=== Your objective ===
Please copy out every line of the data word for word.

=== Data ===
Lemma map_mapped root va pa perm s :
  va mod PGSIZE = 0 → 0 ≤ va < MAXVA → mapping (pmem s) root va ≠ None → map root va pa PGSIZE perm s = Panic "remap".
Proof.
  intros Hal Hva Hm. assert (MAXVA = 2 ^ 38) as Emax by done. unfold map. unfold PGSIZE in *. rewrite uadd_ok by lia. cbn [mbind outcome_bind].
  rewrite pg_round_down_ok, pg_round_up_ok by (unfold PGSIZE; lia). cbn [mbind outcome_bind].
  rewrite (page_of_aligned va), (page_of_up (va + 4096)) by (unfold PGSIZE; divlia). cbn [while_fuel].
  destruct (Z.eqb_spec va (va + 4096)); [lia|]. cbn [negb]. rewrite map_page_mapped; [done|lia|done].
Qed.

(** Clearing the user bit of a page with [uvm_clear] does not take the page
    away from the user copies: the bit is cleared in the entry, but
    [pgt_translate] (and with it [copy_out] and [copy_in]) still accepts every
    address it accepted before. *)
Theorem uvm_clear_ineffective root h va m m' :
  pt_inv m root h → 0 ≤ va ≤ MAXVA →
  pgt_translate root va m ≠ None → uvm_clear root va m = Done m' →
  (∃ pte, mapping m' root va = Some pte ∧ Z.testbit pte 4 = false) ∧
  ∀ va', 0 ≤ va' ≤ MAXVA → pgt_translate root va' m' = pgt_translate root va' m.
Proof.
  intros Hi Hva Htr Hc. assert (MAXVA = 2 ^ 38) as Emax by done.
  rewrite pgt_translate_mapping in Htr by lia.
  unfold uvm_clear, translate in Hc. destruct (Z.ltb_spec MAXVA va); [lia|].
  destruct (tbl_at m root [page_num va 2; page_num va 1]) as [p|] eqn:Hp; cycle 1.
  { unfold mapping in Htr. by rewrite Hp in Htr. }
  assert (walk [2; 1] va root m = Some p) as Hwk.
  { rewrite <- Hp. simpl. by destruct (is_valid _). }
  rewrite Hwk in Hc. simpl in Hc. injection Hc as <-.
  set (w := read_word m (entry p (page_num va 0))) in *.
  assert (mapping m root va = if is_valid w then Some w else None) as Hmw by (unfold mapping; by rewrite Hp).
  rewrite Hmw in Htr. destruct (is_valid w) eqn:Hv; [|done].
  destruct (rm_user_bit_ok w (read_word_range _ _)) as (E1 & E2 & E3 & E4). rewrite Hv in E2. split.
  - exists (rm_user_bit w). split; [|done]. rewrite (mapping_write_leaf m root h) by (done || lia). by rewrite decide_True.
  - intros va' Hva'. rewrite !pgt_translate_mapping, (mapping_write_leaf m root h) by (done || lia).
    case_decide as Hd; [|done]. rewrite (mapping_page m root va' va), Hmw by done. simpl. by rewrite E1.
Qed.
End Map.

(** ** Copies *)

(** C24. [copy_out] to a mapped range of user memory: when the pages of the
    range, up to and including the page right after its last byte, are mapped
    to distinct pages that are neither page tables nor overlap the source,
    [copy_out] returns [Ok], byte [j] of the source arrives at the physical
    address of [dst + j], and no other byte of memory changes. *)
Theorem copy_out_correct {H} `{PageSourceLaws H} root dst src len m h pa :
  pt_inv m root h → 0 ≤ dst → 0 ≤ len → dst + len ≤ MAXVA →
  (∀ v, page_of dst ≤ v ≤ page_of (dst + len) → v mod PGSIZE = 0 →
     pgt_translate root v m = Some (pa v) ∧ page_ok (pa v) ∧ ¬ table_of m root (pa v) ∧
     (∀ x, in_page (pa v) x → ¬ (src ≤ x < src + len)) ∧
     (∀ v', page_of dst ≤ v' ≤ page_of (dst + len) → v' mod PGSIZE = 0 → pa v = pa v' → v = v')) →
  ∃ m', copy_out root dst src len m = Done (Ok tt, m') ∧
    (∀ j, 0 ≤ j < len → m' (target dst pa j) = m (src + j)) ∧
    (∀ x, (∀ j, 0 ≤ j < len → x ≠ target dst pa j) → m' x = m x).
Proof.
  intros Hi Hd Hl Hmax Hall.
  destruct (copy_out_ok root dst src len m h pa) as (m' & Hm & Hc); [done..| | | | | |by exists m'].
  - intros v Hv Hal. apply (Hall v Hv Hal).
  - intros v Hv Hal. apply (Hall v Hv Hal).
  - intros v v' Hv Hv' Hal Hal'. apply (Hall v Hv Hal); done.
  - intros v Hv Hal. apply (Hall v Hv Hal).
  - intros v x Hv Hal. apply (Hall v Hv Hal).
Qed.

=== Exercise solution ===
Lemma map_mapped root va pa perm s :
  va mod PGSIZE = 0 → 0 ≤ va < MAXVA → mapping (pmem s) root va ≠ None → map root va pa PGSIZE perm s = Panic "remap".
Proof.
  intros Hal Hva Hm. assert (MAXVA = 2 ^ 38) as Emax by done. unfold map. unfold PGSIZE in *. rewrite uadd_ok by lia. cbn [mbind outcome_bind].
  rewrite pg_round_down_ok, pg_round_up_ok by (unfold PGSIZE; lia). cbn [mbind outcome_bind].
  rewrite (page_of_aligned va), (page_of_up (va + 4096)) by (unfold PGSIZE; divlia). cbn [while_fuel].
  destruct (Z.eqb_spec va (va + 4096)); [lia|]. cbn [negb]. rewrite map_page_mapped; [done|lia|done].
Qed.

(** Clearing the user bit of a page with [uvm_clear] does not take the page
    away from the user copies: the bit is cleared in the entry, but
    [pgt_translate] (and with it [copy_out] and [copy_in]) still accepts every
    address it accepted before. *)
Theorem uvm_clear_ineffective root h va m m' :
  pt_inv m root h → 0 ≤ va ≤ MAXVA →
  pgt_translate root va m ≠ None → uvm_clear root va m = Done m' →
  (∃ pte, mapping m' root va = Some pte ∧ Z.testbit pte 4 = false) ∧
  ∀ va', 0 ≤ va' ≤ MAXVA → pgt_translate root va' m' = pgt_translate root va' m.
Proof.
  intros Hi Hva Htr Hc. assert (MAXVA = 2 ^ 38) as Emax by done.
  rewrite pgt_translate_mapping in Htr by lia.
  unfold uvm_clear, translate in Hc. destruct (Z.ltb_spec MAXVA va); [lia|].
  destruct (tbl_at m root [page_num va 2; page_num va 1]) as [p|] eqn:Hp; cycle 1.
  { unfold mapping in Htr. by rewrite Hp in Htr. }
  assert (walk [2; 1] va root m = Some p) as Hwk.
  { rewrite <- Hp. simpl. by destruct (is_valid _). }
  rewrite Hwk in Hc. simpl in Hc. injection Hc as <-.
  set (w := read_word m (entry p (page_num va 0))) in *.
  assert (mapping m root va = if is_valid w then Some w else None) as Hmw by (unfold mapping; by rewrite Hp).
  rewrite Hmw in Htr. destruct (is_valid w) eqn:Hv; [|done].
  destruct (rm_user_bit_ok w (read_word_range _ _)) as (E1 & E2 & E3 & E4). rewrite Hv in E2. split.
  - exists (rm_user_bit w). split; [|done]. rewrite (mapping_write_leaf m root h) by (done || lia). by rewrite decide_True.
  - intros va' Hva'. rewrite !pgt_translate_mapping, (mapping_write_leaf m root h) by (done || lia).
    case_decide as Hd; [|done]. rewrite (mapping_page m root va' va), Hmw by done. simpl. by rewrite E1.
Qed.
End Map.

(** ** Copies *)

(** C24. [copy_out] to a mapped range of user memory: when the pages of the
    range, up to and including the page right after its last byte, are mapped
    to distinct pages that are neither page tables nor overlap the source,
    [copy_out] returns [Ok], byte [j] of the source arrives at the physical
    address of [dst + j], and no other byte of memory changes. *)
Theorem copy_out_correct {H} `{PageSourceLaws H} root dst src len m h pa :
  pt_inv m root h → 0 ≤ dst → 0 ≤ len → dst + len ≤ MAXVA →
  (∀ v, page_of dst ≤ v ≤ page_of (dst + len) → v mod PGSIZE = 0 →
     pgt_translate root v m = Some (pa v) ∧ page_ok (pa v) ∧ ¬ table_of m root (pa v) ∧
     (∀ x, in_page (pa v) x → ¬ (src ≤ x < src + len)) ∧
     (∀ v', page_of dst ≤ v' ≤ page_of (dst + len) → v' mod PGSIZE = 0 → pa v = pa v' → v = v')) →
  ∃ m', copy_out root dst src len m = Done (Ok tt, m') ∧
    (∀ j, 0 ≤ j < len → m' (target dst pa j) = m (src + j)) ∧
    (∀ x, (∀ j, 0 ≤ j < len → x ≠ target dst pa j) → m' x = m x).
Proof.
  intros Hi Hd Hl Hmax Hall.
  destruct (copy_out_ok root dst src len m h pa) as (m' & Hm & Hc); [done..| | | | | |by exists m'].
  - intros v Hv Hal. apply (Hall v Hv Hal).
  - intros v Hv Hal. apply (Hall v Hv Hal).
  - intros v v' Hv Hv' Hal Hal'. apply (Hall v Hv Hal); done.
  - intros v Hv Hal. apply (Hall v Hv Hal).
  - intros v x Hv Hal. apply (Hall v Hv Hal).
Qed.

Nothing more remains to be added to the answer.